## PROBLEM DETAILS
An exact transcription of the lines below, from the first through the one containing "Definition covers (l", is the only output wanted.

Dataset entries:
==*==

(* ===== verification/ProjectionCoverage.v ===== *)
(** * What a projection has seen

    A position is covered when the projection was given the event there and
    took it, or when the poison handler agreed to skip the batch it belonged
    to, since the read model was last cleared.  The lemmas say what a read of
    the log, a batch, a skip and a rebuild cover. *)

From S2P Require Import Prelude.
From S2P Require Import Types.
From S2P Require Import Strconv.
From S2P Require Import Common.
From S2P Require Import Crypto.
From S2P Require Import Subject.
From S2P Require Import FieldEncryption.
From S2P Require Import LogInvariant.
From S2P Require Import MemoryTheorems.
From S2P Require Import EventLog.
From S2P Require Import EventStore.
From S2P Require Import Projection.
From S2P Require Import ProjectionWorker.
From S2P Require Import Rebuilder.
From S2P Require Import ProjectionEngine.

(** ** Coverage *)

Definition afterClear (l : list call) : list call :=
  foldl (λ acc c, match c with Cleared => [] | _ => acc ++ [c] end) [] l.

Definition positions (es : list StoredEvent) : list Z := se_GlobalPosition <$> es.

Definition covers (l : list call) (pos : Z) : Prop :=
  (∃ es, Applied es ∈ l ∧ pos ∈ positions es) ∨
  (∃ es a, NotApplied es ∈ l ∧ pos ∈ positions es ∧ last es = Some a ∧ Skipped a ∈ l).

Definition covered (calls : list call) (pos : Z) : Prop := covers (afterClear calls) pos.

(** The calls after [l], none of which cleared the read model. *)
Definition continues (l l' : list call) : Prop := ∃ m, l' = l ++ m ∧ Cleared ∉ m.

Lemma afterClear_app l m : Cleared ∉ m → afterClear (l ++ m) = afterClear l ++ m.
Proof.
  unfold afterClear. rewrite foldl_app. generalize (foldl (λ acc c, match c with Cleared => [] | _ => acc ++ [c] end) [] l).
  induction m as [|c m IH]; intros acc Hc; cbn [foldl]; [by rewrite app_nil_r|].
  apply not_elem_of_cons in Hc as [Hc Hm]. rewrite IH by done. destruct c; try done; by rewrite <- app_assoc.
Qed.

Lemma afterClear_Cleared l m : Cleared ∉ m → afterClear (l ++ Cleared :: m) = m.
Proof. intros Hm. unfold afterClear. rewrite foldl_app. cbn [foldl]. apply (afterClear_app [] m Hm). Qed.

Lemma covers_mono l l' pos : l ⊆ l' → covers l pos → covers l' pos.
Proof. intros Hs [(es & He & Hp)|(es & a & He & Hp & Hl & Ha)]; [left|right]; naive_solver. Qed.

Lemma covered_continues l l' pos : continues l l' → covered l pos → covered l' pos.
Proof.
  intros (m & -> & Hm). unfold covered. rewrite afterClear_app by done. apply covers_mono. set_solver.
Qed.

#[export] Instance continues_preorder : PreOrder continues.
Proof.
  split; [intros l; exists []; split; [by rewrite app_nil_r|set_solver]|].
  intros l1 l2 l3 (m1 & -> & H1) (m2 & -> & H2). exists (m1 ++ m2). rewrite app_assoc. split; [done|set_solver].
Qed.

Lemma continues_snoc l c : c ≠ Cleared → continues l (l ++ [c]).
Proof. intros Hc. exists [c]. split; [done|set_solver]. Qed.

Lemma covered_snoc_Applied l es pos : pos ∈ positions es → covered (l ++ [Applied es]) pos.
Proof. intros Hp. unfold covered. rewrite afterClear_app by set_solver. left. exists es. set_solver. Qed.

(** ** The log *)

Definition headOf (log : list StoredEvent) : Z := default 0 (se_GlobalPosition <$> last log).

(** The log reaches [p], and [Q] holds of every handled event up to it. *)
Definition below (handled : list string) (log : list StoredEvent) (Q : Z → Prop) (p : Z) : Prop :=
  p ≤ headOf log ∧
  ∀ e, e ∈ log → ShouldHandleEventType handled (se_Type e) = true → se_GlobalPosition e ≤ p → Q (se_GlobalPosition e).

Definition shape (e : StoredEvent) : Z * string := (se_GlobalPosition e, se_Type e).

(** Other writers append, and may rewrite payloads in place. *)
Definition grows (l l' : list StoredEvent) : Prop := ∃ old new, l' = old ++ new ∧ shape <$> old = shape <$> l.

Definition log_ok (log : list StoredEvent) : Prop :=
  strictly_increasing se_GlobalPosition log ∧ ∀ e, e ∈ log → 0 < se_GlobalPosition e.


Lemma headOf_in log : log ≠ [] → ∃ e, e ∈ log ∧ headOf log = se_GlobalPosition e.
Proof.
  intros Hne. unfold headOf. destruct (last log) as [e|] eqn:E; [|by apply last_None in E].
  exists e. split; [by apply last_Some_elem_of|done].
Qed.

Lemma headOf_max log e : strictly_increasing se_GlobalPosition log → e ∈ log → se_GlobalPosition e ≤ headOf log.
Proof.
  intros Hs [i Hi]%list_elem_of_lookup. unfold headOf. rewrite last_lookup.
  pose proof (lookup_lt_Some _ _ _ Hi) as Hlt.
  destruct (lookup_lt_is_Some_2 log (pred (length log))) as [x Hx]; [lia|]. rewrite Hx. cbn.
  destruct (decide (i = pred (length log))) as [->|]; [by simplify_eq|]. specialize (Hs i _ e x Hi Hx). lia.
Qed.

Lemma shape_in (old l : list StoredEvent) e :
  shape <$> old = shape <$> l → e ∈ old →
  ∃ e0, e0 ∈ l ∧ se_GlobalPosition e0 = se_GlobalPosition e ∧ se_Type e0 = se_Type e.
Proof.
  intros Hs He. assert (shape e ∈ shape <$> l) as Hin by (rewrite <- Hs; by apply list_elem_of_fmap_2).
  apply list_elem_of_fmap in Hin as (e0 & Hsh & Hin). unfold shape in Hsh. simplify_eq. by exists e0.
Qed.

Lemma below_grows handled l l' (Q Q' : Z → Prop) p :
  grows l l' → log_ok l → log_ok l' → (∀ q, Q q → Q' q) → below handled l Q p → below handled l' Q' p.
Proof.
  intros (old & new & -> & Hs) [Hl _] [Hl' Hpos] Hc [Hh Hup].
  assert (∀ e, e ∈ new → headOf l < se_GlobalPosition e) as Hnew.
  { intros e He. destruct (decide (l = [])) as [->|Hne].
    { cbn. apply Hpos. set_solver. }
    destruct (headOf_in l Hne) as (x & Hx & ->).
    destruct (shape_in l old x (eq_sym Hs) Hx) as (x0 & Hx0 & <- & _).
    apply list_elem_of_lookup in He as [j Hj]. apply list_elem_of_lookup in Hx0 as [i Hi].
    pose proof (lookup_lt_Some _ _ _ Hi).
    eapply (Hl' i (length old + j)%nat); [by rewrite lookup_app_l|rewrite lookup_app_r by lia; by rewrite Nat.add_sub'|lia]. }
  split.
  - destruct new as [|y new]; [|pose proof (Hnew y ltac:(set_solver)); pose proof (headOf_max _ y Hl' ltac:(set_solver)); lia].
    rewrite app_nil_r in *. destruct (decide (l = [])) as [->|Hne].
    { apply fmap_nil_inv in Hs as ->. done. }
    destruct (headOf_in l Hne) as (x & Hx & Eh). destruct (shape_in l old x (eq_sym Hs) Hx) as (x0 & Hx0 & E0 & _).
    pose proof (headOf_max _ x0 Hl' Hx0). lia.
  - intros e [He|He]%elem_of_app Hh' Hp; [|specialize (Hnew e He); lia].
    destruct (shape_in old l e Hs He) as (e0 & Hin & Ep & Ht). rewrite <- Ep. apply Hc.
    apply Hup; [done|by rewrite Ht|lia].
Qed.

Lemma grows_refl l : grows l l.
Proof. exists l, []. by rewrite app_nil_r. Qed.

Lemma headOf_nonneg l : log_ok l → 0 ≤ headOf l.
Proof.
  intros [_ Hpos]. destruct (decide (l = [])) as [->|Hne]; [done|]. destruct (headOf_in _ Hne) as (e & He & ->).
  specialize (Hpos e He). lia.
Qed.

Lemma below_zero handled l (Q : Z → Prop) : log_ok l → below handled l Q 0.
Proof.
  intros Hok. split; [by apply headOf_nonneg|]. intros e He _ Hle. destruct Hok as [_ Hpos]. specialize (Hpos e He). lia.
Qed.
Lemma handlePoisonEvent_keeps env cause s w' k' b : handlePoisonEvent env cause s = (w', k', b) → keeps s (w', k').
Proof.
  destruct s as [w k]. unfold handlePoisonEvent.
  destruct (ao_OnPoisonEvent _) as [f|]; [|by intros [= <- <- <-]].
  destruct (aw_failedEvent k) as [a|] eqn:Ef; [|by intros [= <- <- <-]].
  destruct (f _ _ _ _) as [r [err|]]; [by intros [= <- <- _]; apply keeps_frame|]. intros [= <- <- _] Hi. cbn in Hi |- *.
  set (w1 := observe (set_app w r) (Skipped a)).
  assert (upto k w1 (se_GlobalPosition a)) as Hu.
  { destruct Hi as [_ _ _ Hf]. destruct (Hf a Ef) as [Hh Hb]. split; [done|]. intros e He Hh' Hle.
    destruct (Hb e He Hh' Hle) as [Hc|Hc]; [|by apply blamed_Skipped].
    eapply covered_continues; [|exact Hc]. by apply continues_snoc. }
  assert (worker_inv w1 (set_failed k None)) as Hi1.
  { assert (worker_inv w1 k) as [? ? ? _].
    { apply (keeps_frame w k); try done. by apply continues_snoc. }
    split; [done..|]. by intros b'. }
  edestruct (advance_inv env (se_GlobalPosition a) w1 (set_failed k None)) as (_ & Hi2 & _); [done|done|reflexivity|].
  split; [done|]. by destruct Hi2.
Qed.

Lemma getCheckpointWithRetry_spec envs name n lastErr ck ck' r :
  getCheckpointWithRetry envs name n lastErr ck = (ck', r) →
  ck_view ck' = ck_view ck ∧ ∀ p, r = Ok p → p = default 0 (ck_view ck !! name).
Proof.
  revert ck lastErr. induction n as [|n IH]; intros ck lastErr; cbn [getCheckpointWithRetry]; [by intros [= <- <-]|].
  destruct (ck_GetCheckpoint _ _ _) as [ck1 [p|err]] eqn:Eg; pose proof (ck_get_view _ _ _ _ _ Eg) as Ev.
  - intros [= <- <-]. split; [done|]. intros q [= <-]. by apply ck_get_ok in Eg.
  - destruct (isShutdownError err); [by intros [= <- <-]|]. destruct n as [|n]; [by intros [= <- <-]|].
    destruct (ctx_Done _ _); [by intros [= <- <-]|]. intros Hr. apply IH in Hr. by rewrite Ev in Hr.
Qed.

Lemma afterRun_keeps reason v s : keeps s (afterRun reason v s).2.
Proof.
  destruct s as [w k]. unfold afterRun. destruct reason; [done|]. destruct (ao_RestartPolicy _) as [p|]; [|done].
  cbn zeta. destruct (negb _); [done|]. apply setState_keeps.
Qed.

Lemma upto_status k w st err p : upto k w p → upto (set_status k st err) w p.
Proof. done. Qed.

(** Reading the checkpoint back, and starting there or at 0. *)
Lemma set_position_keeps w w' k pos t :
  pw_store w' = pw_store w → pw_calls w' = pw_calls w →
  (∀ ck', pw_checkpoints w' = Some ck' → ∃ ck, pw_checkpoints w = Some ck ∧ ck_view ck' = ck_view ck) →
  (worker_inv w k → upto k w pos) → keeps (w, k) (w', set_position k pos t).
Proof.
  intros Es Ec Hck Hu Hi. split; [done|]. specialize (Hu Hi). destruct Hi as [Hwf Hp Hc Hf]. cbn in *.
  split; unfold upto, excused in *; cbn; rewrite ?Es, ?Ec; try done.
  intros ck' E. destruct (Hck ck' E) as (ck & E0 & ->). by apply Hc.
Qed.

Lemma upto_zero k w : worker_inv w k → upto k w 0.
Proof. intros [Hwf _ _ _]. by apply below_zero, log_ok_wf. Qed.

==*==

## TASK RESPONSE
(* ===== verification/ProjectionCoverage.v ===== *)
(** * What a projection has seen

    A position is covered when the projection was given the event there and
    took it, or when the poison handler agreed to skip the batch it belonged
    to, since the read model was last cleared.  The lemmas say what a read of
    the log, a batch, a skip and a rebuild cover. *)

From S2P Require Import Prelude.
From S2P Require Import Types.
From S2P Require Import Strconv.
From S2P Require Import Common.
From S2P Require Import Crypto.
From S2P Require Import Subject.
From S2P Require Import FieldEncryption.
From S2P Require Import LogInvariant.
From S2P Require Import MemoryTheorems.
From S2P Require Import EventLog.
From S2P Require Import EventStore.
From S2P Require Import Projection.
From S2P Require Import ProjectionWorker.
From S2P Require Import Rebuilder.
From S2P Require Import ProjectionEngine.

(** ** Coverage *)

Definition afterClear (l : list call) : list call :=
  foldl (λ acc c, match c with Cleared => [] | _ => acc ++ [c] end) [] l.

Definition positions (es : list StoredEvent) : list Z := se_GlobalPosition <$> es.

Definition covers (l : list call) (pos : Z) : Prop :=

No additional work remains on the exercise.